Speaker 2: So network is clearly very important regardless of your employment, regardless of where you're going to end up. And so in an academic setting, we're used to networking with our direct colleagues, say fellow professors, fellow graduate students, fellow researchers, fellow students, and so forth. But in the outside world, outside of academia, so what is the best way to network? So I think it's very important to get out there, to make yourself known to the professional community. And one way to do that is through professional organizations.
Speaker 3: For me, the best networking for my students has always been former students. Former students are gainfully employed in academic as well as industrial settings. And they can share those opportunities with up-and-coming students.
Speaker 4: It turns out we all know people who are not in academia, we just don't always think about it. It turns out my next-door neighbor does environmental assessments for the city of Phoenix. So if a student is interested in sort of environmental stuff, I probably could call him and say, hey, would you talk to my student who's looking for a job? So it's the sort of thing where you have to just keep your ears open and remember who you've met in various places.
Speaker 3: With communication, you just have to find that right blend of authority and compassion when working with graduate students. Because we don't know what's going on in an individual's life. So that's why it's important to be honest with them and always engaging, whether it's just a little bit of engagement or sometimes there'll be a lot of engagement. The important thing is to have some engagement.
Speaker 5: By using writing, and this is often kind of note-taking from one meeting to the next and developing agendas and minutes, it's really mundane writing. But by showing other stakeholders who are part of our collaborations the progress we're making as a team through the writing that the graduate students and I are doing, we're doing a couple things. One, showing our capacity to help scaffold that problem-solving process, even when or especially when things might be especially charged, and developing outcomes that are really valuable because they've attended to the complexity, the dynamism of those ongoing conversations.
Speaker 6: It's important to have honest conversations with students about what possible paths they might be pursuing and where you could imagine them fitting. Allowing them a range of possibilities, but then being straightforward about these are the possible options that you see as well.
Speaker 4: I spend a lot of time having my senior graduate students mentoring younger students, whether they're undergrads or new graduate students. And what they don't realize is that that actually ends up looking like supervisory experience when they go to apply for jobs because they have, you know, worked with an employee or mentored a younger student, and that kind of stuff translates to the skill sets that people are looking for anywhere.
Speaker 6: One of the better resources I've found is ImaginePhD. It's a really strong resource because it allows the student to take a very quick assessment test. There are types of interests they might have in careers outside of a university setting. It then gives them families of jobs or groups of jobs, gives sample jobs, job descriptions, example applications, example resumes, and oftentimes videos as well. So it's as finely granulated as you want to go in pursuing other types of careers.

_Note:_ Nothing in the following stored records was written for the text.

(** * photo_bot: the validated configuration model

    A shallow embedding of [photo_bot/infrastructure/config/settings.py]:
    the [Settings] class (a pydantic-settings [BaseSettings]), its field
    constraints, its four validators, its derived properties, and the
    module-level accessor functions [get_settings], [reload_settings] and
    [get_test_settings] together with the module global
    [_settings_instance]; and of the application factory of
    [photo_bot/main.py].

    Conventions of the embedding.
    - A Python [str] is a Rocq [string], one [ascii] per character; an
      [int] is a [Z]; [Optional[str]] is [option string].
    - A raised exception is the left injection of a sum. The functions
      of the module catch and re-raise every [Exception] alike, so what
      [Settings()] raises is kept in one shape: the list of the places
      the exception reports, each with its kind.
    - The process environment is an argument of every function that reads
      it; the module global, the allocated objects and standard output
      form an explicit process state. *)

From stdpp Require Import base option list gmap strings.
From Stdlib Require Import ZArith Ascii String Bool Lia.

Local Open Scope string_scope.
Local Open Scope Z_scope.

(** ** Values that arrive from the environment *)

(** What the settings source holds for one field: nothing, a value of the
    declared type [A], or a text that is no value of that type, with the
    way [d : D] in which it is none. *)
Inductive raw (D A : Type) : Type :=
| Unset
| Given (a : A)
| Malformed (d : D).
Arguments Unset {D A}.
Arguments Given {D A} a.
Arguments Malformed {D A} d.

Speaker 7: The best resource I have for the students who want jobs that look different from mine, the people I know who have those jobs, they've been fantastic. And I try and be a service to them, help them with things, but it's also nice to be able to give somebody, when they're thinking about, oh, what kind of jobs could I get, I can put them in touch with four or five people who have radically different jobs but all use the same skill set. And there are people who are willing to have the kinds of searching conversations that you do when you're trying to figure out what you want to do.